Acording to another post [1] there's no difference between invoking a session EJB via JNDI lookup and using the @EJB annotation. However, in the following scenario:
1.- call session EJB1(JDBC inserts here) 2.- From EJB1, call session EJB2 (more inserts here) 3.- Rollback the transaction (from EJB1)
If I use the @EJB annotation it works fine, but with the JNDI lookup it doesn´t, the transaction in the second EJB is a new one and the rollback doesn´t happen. All this with CMT.
I'm deploying all this stuff in a Geronimo/ibmwasce-2.1.1.6.
¿Do I need to pass the transaction from one EJB to another explicitly? I thought it was the continer job. ¿Any clues?

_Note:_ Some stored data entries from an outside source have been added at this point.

(* ===== verification/ExplorerService.v ===== *)
(** * api/services/explorer_service.py: [ExplorerService]

    The queries of the explorer as methods of the service.  Between two awaits a
    method runs alone; [ask] is an await of the node, [acquire] that of the
    lock. *)

From Stdlib Require Import Strings.Ascii.
From coqutil Require Import Datatypes.RecordSetters.
Import DoubleBraceUpdate.
From S2P Require Import Prelude Bytes Json JsonParse Crypto Transaction Utxo Block Codec.
From S2P Require Import Blockchain Effects NodeState Node Services Explorer.
#[local] Open Scope string_scope.
#[local] Open Scope Z_scope.

Record ExplorerService := MkExplorer {
  cached_view : option ChainView;
  turn : nat
}.

(** *** Answers *)

Record Stats := MkStats {
  stats_height : Z;
  stats_tip_hash : string;
  stats_mempool_count : Z;
  stats_peer_count : Z;
  stats_total_confirmed : Z
}.

(** The list of unspent outputs is their set: the order of the dict is that of
    their creation, which the model of the set does not keep. *)
Record AddressDetail := MkAddressDetail {
  ad_address : string;
  ad_confirmed_balance : Z;
  ad_utxo_count : Z;
  ad_utxos : UTXOSet;
  ad_total_transactions : Z;
  ad_transactions : list HistoryItem;
  ad_limit : Z;
  ad_offset : Z
}.

Record MempoolItem := MkMempoolItem {
  mi_txid : string;
  mi_timestamp : Z;
  mi_inputs_count : Z;
  mi_outputs_count : Z;
  mi_fee : Z;
  mi_size_bytes : Z
}.

Record MempoolAnswer := MkMempoolAnswer {
  ma_count : Z;
  ma_total_bytes : Z;
  ma_transactions : list MempoolItem
}.

Inductive ResultType := FoundBlock | FoundTransaction | FoundAddress | NotFound.

Record SearchAnswer := MkSearch {
  sr_query : string;
  sr_result_type : ResultType;
  sr_target_url : option string;
  sr_payload : option json
}.

Definition not_found (q : string) : SearchAnswer := MkSearch q NotFound None None.

(** [sorted(entries, key=timestamp, reverse=True)] *)
Definition later_entry (x y : Transaction * Z * Z) : Prop := tx_timestamp y.1.1 <= tx_timestamp x.1.1.
#[export] Instance later_entry_dec : RelDecision later_entry.
Proof. intros x y. unfold later_entry. apply _. Defined.

Definition mempool_item (e : Transaction * Z * Z) : MempoolItem :=
  let '(tx, fee, size) := e in
  MkMempoolItem (txid tx) (tx_timestamp tx) (Z.of_nat (length (inputs tx)))
    (Z.of_nat (length (outputs tx))) fee size.

(** An entry of the pool in the history of an address, if it concerns it. *)
Definition pending_item (v : ChainView) (address : string) (e : Transaction * Z * Z) : option HistoryItem :=
  let '(tx, fee, _) := e in
  let item (d : Direction) (a : Z) := MkItem (txid tx) None (tx_timestamp tx) true d a fee in
  if existsb (λ i, match outputs_by_outpoint v !! outpoint i with
                   | Some prev => bool_decide (recipient_address prev = address)
                   | None => false
                   end) (inputs tx)
  then Some (item Sent (paid_by address tx))
  else
    let received := sumZ_with amount (filter (λ o, recipient_address o = address) (outputs tx)) in
    if 0 <? received then Some (item Received received) else None.

Definition is_hex (c : ascii) : bool :=
  is_lower_hex c || (let n := code c in ((65 <=? n) && (n <=? 70))%N).

Section service.
Context {EL : EcdsaLib} {CS : ChainStore}.

(** The outcomes of the commands, and what other requests make of the cached
    view during each await. *)
Variable served : nat → Served.
Variable others : nat → option ChainView → option ChainView.

Definition resume (s : ExplorerService) : ExplorerService :=
  MkExplorer (others (turn s) (cached_view s)) (S (turn s)).

(** [await node....] *)
Definition ask {A} (q : Served → result A) : call ExplorerService A := λ s, (q (served (turn s)), resume s).

(** [async with self._lock] *)
Definition acquire : call ExplorerService unit := modify resume.

(** The cached view, when it may be used. *)
Definition cached_for (force_refresh : bool) (tip : string) (s : ExplorerService) : option ChainView :=
  match cached_view s with
  | Some v => if negb force_refresh && bool_decide (tip_hash v = tip) then Some v else None
  | None => None
  end.

(** The loop over the batches; every turn but the last adds a block. *)
Fixpoint fetch_blocks (fuel : nat) (start total_needed : Z) (bs : list Block) : call ExplorerService (list Block) :=
  match fuel with
  | O => mret bs
  | S fuel =>
      if start <? total_needed then
        batch ← ask (λ v, blocks_of v start (Z.min 100 (total_needed - start)));
        if bool_decide (batch = []) then mret bs
        else fetch_blocks fuel (start + Z.of_nat (length batch)) total_needed (bs ++ batch)%list
      else mret bs
  end.

(** From the lock on. *)
Definition refresh_view (h : Z) (tip : string) : call ExplorerService ChainView :=
  let total_needed := h + 1 in
  bs ← fetch_blocks (Z.to_nat total_needed) 0 total_needed [];
  if negb (Z.of_nat (length bs) =? total_needed) then
    c ← gets cached_view;
    match c with
    | Some v => mret v
    | None => raise (APIError 503 "CHAIN_SNAPSHOT_INCOMPLETE")
    end
  else
    let v := populate (new_view h tip) bs in
    _ ← modify (λ s, s {{ cached_view := Some v }});
    mret v.

Definition get_chain_view (force_refresh : bool) : call ExplorerService ChainView :=
  latest ← ask latest_info;
  match latest with
  | None => mret (new_view 0 "")
  | Some (b, h) =>
      let tip := block_hash b in
      hit ← gets (cached_for force_refresh tip);
      match hit with
      | Some v => mret v
      | None =>
          _ ← acquire;
          hit ← gets (cached_for force_refresh tip);
          match hit with
          | Some v => mret v
          | None => refresh_view h tip
          end
      end
  end.

(** ** Queries *)

Definition get_stats : call ExplorerService Stats :=
  v ← get_chain_view false;
  status_info ← ask status_of;
  entries ← ask pending_entries;
  mret (MkStats (tip_height v) (tip_hash v) (Z.of_nat (length entries))
          (Z.of_nat (length (status_peers status_info))) (total_confirmed_transactions v)).

Definition check_pagination (limit offset max : Z) : result unit :=
  _ ← raise_if ((limit <? 1) || (max <? limit)) (APIError 400 "INVALID_PAGINATION");
  raise_if (offset <? 0) (APIError 400 "INVALID_PAGINATION").

(** The page of a view: the blocks below the tip, from the offset on. *)
Definition blocks_page (v : ChainView) (limit offset : Z) : BlocksPage :=
  let total := if bool_decide (blocks_by_height v = ∅) then 0 else tip_height v + 1 in
  let stop := Z.min (offset + limit) total in
  MkPage total
    (omap (λ i, let h := tip_height v - i in list_item v h <$> blocks_by_height v !! h)
       (seqZ offset (stop - offset)))
    limit offset.

Definition get_latest_blocks (limit offset : Z) : call ExplorerService BlocksPage :=
  _ ← lift (check_pagination limit offset 50);
  v ← get_chain_view false;
  mret (blocks_page v limit offset).

Definition get_block_by_height (h : Z) : call ExplorerService BlockDetail :=
  _ ← lift (raise_if (h <? 0) (APIError 400 "INVALID_HEIGHT"));
  v ← get_chain_view false;
  match blocks_by_height v !! h with
  | None => raise (APIError 404 "BLOCK_NOT_FOUND")
  | Some b => mret (format_block_detail b h v)
  end.

Definition get_block_by_hash (hash : string) : call ExplorerService BlockDetail :=
  let valid_hash := lower (strip hash) in
  _ ← lift (raise_if (negb (is_hash valid_hash)) (APIError 400 "INVALID_HASH"));
  v ← get_chain_view false;
  match blocks_by_hash v !! valid_hash with
  | None => raise (APIError 404 "BLOCK_NOT_FOUND")
  | Some (h, b) => mret (format_block_detail b h v)
  end.

(** [latest["block"].hash() if latest else ""] *)
Definition latest_tip (latest : option (Block * Z)) : string :=
  match latest with Some (b, _) => block_hash b | None => "" end.

Definition tip_moved (tip : string) (v : ChainView) : bool :=
  negb (bool_decide (tip = "")) && negb (bool_decide (tip = tip_hash v)).

(** The third part of [get_transaction]: the block may have been mined during
    the query. *)
Definition look_again (tid : string) (v : ChainView) : call ExplorerService EnrichedTransaction :=
  found ← ask (λ s, found_transaction s tid);
  latest ← ask latest_info;
  if negb (bool_decide (found = None)) || tip_moved (latest_tip latest) v then
    refreshed ← get_chain_view true;
    match tx_by_id refreshed !! tid with
    | Some p => mret (enrich_confirmed refreshed p)
    | None => raise (APIError 404 "TRANSACTION_NOT_FOUND")
    end
  else raise (APIError 404 "TRANSACTION_NOT_FOUND").

Definition get_transaction (id : string) : call ExplorerService EnrichedTransaction :=
  let tid := lower (strip id) in
  _ ← lift (raise_if (negb (is_hash tid)) (APIError 400 "INVALID_TXID"));
  v ← get_chain_view false;
  entries ← ask pending_entries;
  match list_find (λ e, txid e.1.1 = tid) entries with
  | Some (_, (tx, fee, size)) => mret (enrich_transaction tx v true None None (Some fee) (Some size))
  | None =>
      match tx_by_id v !! tid with
      | Some p => mret (enrich_confirmed v p)
      | None => look_again tid v
      end
  end.

(** The view and the outputs of an address, of the same chain if it moved once. *)
Definition address_state (address : string) : call ExplorerService (ChainView * AddressInfo) :=
  v ← get_chain_view false;
  info ← ask (λ s, address_info s address);
  latest ← ask latest_info;
  if tip_moved (latest_tip latest) v then
    v ← get_chain_view true;
    info ← ask (λ s, address_info s address);
    mret (v, info)
  else mret (v, info).

Definition get_address_detail (address : string) (limit offset : Z) : call ExplorerService AddressDetail :=
  let addr := strip address in
  _ ← lift (raise_if (negb (validate_address addr)) (APIError 400 "INVALID_ADDRESS"));
  _ ← lift (check_pagination limit offset 100);
  p ← address_state addr;
  entries ← ask pending_entries;
  let '(v, info) := p in
  let all_history := (omap (pending_item v addr) entries ++ default [] (address_history v !! addr))%list in
  mret (MkAddressDetail addr (info_confirmed_balance info) (info_utxo_count info) (info_utxos info)
          (Z.of_nat (length all_history)) (take (Z.to_nat limit) (drop (Z.to_nat offset) all_history))
          limit offset).

Definition get_mempool : call ExplorerService MempoolAnswer :=
  entries ← ask pending_entries;
  mret (MkMempoolAnswer (Z.of_nat (length entries)) (sumZ_with snd entries)
          (map mempool_item (merge_sort later_entry entries))).

(** *** Search *)

Definition found_block (q place : string) (h : Z) (hash : string) : SearchAnswer :=
  MkSearch q FoundBlock (Some ("/explorer/block/" +:+ place))
    (Some (JObj [("height", JInt h); ("hash", JStr hash)])).

Definition found_tx (q tid : string) (rest : list (string * json)) : SearchAnswer :=
  MkSearch q FoundTransaction (Some ("/explorer/tx/" +:+ tid)) (Some (JObj (("txid", JStr tid) :: rest))).

(** The block at a decimal height, if the view has it. *)
Definition search_height (v : ChainView) (q : string) : option SearchAnswer :=
  if negb (bool_decide (q = "")) && str_forall is_digit q then
    let h := int_of_decimal q in
    (λ b, found_block q (str_of_int h) h (block_hash b)) <$> blocks_by_height v !! h
  else None.

Definition search_hash (v : ChainView) (q : string) : call ExplorerService SearchAnswer :=
  let hex_q := lower q in
  match blocks_by_hash v !! hex_q with
  | Some (h, _) => mret (found_block q hex_q h hex_q)
  | None =>
      match tx_by_id v !! hex_q with
      | Some (h, _, _) => mret (found_tx q hex_q [("status", JStr "confirmed"); ("height", JInt h)])
      | None =>
          entries ← ask pending_entries;
          if existsb (λ e, bool_decide (txid e.1.1 = hex_q)) entries
          then mret (found_tx q hex_q [("status", JStr "pending")])
          else mret (not_found q)
      end
  end.

Definition search (query : string) : call ExplorerService SearchAnswer :=
  let q := strip query in
  if bool_decide (q = "") || (100 <? text_len q) then mret (not_found q)
  else
    v ← get_chain_view false;
    if String.prefix "PYC_" q && validate_address q then
      mret (MkSearch q FoundAddress (Some ("/explorer/address/" +:+ q)) (Some (JObj [("address", JStr q)])))
    else
      match search_height v q with
      | Some r => mret r
      | None =>
          if (text_len q =? 64) && str_forall is_hex q then search_hash v q else mret (not_found q)
      end.
End service.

[1] @EJB annotation vs JNDI lookup
Update:
Code via annotation:
@EJB
private CodAppEjb codAppejbAnotacion;
Code via jndi:
CodAppEjb codAppejb;
InitialContext ctx;
Properties properties= new Properties();
properties.setProperty("java.naming.provider.url", "ejbd://127.0.0.1:4201");
properties.setProperty("java.naming.factory.initial", "org.apache.openejb.client.RemoteInitialContextFactory");
ctx = new InitialContext(properties);
codAppejb= (CodAppEjb) ctx.lookup("CodAppEjbBeanRemote");
The transaction code is just the same.